* _WORK INSTRUCTIONS_
Set down, exactly and in full, the line holding "eapply hwp_mono; [by eapply sim_LIT|]." and all the lines after it until the listing ends, and nothing else.

□ □ □ □ □

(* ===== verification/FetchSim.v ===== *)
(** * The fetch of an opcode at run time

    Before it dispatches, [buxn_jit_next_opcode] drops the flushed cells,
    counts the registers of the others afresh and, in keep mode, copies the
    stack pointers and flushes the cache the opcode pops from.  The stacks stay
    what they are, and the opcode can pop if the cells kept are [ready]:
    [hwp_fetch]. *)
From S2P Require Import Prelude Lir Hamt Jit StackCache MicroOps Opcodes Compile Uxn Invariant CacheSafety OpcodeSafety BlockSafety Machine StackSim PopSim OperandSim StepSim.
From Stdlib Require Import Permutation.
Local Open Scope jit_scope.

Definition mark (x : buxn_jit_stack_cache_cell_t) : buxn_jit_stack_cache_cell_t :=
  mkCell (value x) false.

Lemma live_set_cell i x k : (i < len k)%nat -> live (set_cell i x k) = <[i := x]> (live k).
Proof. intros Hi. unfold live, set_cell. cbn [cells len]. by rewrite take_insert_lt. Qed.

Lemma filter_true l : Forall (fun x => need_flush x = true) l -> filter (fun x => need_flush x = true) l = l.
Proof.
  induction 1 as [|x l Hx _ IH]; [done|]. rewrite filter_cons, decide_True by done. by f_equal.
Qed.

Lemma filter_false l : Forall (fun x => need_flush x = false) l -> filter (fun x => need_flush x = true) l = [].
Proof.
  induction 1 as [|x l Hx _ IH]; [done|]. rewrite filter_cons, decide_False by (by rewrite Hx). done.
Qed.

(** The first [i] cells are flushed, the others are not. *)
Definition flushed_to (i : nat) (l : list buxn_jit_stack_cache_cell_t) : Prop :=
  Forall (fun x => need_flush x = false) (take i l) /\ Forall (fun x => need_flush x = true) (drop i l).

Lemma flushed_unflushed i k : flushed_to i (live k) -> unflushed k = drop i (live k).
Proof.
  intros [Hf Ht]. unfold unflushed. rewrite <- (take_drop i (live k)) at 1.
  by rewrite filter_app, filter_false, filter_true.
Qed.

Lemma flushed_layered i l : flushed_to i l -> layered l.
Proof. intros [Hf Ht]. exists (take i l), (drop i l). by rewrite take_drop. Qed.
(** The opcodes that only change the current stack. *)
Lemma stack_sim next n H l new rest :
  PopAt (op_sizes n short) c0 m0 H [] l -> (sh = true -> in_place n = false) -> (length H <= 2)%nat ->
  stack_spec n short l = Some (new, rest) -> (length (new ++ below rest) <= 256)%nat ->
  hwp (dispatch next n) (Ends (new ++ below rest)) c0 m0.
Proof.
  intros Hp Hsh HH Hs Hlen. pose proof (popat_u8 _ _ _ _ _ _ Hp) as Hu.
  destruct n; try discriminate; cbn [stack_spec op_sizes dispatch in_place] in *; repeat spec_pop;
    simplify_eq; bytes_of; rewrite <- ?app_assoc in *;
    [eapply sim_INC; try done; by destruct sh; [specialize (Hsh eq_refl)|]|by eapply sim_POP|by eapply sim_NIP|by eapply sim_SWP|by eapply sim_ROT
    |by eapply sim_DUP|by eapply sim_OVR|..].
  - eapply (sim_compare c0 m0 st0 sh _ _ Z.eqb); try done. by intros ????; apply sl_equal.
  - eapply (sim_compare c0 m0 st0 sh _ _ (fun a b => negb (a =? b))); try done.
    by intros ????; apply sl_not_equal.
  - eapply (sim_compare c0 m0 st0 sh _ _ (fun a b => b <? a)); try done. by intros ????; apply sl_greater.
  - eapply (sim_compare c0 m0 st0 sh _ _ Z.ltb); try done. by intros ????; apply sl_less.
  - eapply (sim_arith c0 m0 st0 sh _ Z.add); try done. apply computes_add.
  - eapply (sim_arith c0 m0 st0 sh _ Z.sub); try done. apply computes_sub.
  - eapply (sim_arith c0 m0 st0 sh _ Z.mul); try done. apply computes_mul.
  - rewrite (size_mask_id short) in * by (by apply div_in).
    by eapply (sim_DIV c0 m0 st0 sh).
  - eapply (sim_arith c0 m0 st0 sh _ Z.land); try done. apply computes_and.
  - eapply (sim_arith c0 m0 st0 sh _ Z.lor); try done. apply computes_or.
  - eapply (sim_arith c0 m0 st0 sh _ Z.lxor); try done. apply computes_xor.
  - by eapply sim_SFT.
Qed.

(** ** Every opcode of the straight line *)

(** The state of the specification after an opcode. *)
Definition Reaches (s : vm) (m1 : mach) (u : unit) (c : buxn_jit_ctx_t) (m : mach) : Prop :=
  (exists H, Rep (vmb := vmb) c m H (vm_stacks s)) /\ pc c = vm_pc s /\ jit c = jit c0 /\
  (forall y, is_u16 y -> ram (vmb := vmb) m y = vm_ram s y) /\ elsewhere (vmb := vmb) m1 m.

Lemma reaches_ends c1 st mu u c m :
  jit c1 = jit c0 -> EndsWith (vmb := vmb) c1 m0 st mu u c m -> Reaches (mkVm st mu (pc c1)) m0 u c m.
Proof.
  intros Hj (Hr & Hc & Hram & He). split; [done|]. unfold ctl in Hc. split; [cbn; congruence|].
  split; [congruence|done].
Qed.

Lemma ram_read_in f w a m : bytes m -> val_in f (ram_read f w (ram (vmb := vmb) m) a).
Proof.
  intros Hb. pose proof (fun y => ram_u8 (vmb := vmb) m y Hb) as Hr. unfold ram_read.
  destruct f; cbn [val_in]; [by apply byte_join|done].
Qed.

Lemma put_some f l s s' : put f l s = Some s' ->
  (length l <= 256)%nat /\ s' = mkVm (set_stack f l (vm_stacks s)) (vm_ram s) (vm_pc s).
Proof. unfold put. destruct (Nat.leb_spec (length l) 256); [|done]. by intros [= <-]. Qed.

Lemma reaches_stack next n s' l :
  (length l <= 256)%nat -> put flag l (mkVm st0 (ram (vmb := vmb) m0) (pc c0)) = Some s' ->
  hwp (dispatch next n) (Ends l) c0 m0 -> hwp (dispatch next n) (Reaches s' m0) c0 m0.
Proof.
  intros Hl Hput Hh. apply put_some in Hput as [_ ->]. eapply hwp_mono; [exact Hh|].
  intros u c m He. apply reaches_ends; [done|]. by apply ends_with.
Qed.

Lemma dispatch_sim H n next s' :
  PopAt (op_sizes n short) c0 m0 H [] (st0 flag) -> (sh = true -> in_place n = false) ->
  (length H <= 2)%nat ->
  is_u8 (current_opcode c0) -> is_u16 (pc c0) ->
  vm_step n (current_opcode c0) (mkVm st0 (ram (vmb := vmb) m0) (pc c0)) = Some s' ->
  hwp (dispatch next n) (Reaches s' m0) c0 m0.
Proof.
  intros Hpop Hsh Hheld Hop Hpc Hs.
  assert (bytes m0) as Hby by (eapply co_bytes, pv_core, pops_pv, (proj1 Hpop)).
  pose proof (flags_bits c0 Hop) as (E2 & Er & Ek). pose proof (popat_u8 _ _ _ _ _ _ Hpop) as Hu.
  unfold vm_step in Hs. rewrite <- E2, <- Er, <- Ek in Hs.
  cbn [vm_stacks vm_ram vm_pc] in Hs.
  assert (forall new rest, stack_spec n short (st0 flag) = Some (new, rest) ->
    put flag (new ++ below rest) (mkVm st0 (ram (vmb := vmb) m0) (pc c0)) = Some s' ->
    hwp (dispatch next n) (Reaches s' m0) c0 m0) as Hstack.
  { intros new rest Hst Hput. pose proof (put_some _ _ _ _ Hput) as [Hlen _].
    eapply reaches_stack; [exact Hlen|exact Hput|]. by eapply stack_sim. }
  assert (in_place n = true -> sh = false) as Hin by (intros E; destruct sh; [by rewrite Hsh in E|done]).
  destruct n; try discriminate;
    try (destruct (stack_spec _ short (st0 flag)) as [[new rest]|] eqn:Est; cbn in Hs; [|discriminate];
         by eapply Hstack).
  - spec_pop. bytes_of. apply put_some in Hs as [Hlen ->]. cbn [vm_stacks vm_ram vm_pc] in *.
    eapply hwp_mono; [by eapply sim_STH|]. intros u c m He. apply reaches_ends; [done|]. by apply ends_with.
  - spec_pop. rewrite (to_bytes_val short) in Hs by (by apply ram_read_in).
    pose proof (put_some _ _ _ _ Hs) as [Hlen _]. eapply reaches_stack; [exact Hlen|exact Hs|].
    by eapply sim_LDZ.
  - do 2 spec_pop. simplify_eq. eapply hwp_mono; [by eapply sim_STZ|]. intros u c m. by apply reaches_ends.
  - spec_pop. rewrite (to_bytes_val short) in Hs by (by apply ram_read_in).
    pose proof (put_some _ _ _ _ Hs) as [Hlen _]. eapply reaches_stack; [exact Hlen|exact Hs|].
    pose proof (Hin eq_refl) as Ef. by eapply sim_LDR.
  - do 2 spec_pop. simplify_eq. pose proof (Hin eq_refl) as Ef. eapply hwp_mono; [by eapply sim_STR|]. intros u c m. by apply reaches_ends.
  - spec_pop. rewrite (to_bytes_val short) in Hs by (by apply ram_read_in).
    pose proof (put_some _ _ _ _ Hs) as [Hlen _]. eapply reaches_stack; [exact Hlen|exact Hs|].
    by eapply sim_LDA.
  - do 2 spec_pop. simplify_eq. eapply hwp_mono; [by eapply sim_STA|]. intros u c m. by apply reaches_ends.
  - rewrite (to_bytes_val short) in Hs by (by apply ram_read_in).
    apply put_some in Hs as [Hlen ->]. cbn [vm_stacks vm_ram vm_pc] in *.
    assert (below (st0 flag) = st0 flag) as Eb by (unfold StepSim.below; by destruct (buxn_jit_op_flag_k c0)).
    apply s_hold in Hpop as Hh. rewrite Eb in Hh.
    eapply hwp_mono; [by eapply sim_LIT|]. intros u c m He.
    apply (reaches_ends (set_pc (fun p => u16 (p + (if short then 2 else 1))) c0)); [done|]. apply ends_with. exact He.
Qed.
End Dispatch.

□ □ □ □ □

* _ANSWER BOX_
    eapply hwp_mono; [by eapply sim_LIT|]. intros u c m He.
    apply (reaches_ends (set_pc (fun p => u16 (p + (if short then 2 else 1))) c0)); [done|]. apply ends_with. exact He.
Qed.
End Dispatch.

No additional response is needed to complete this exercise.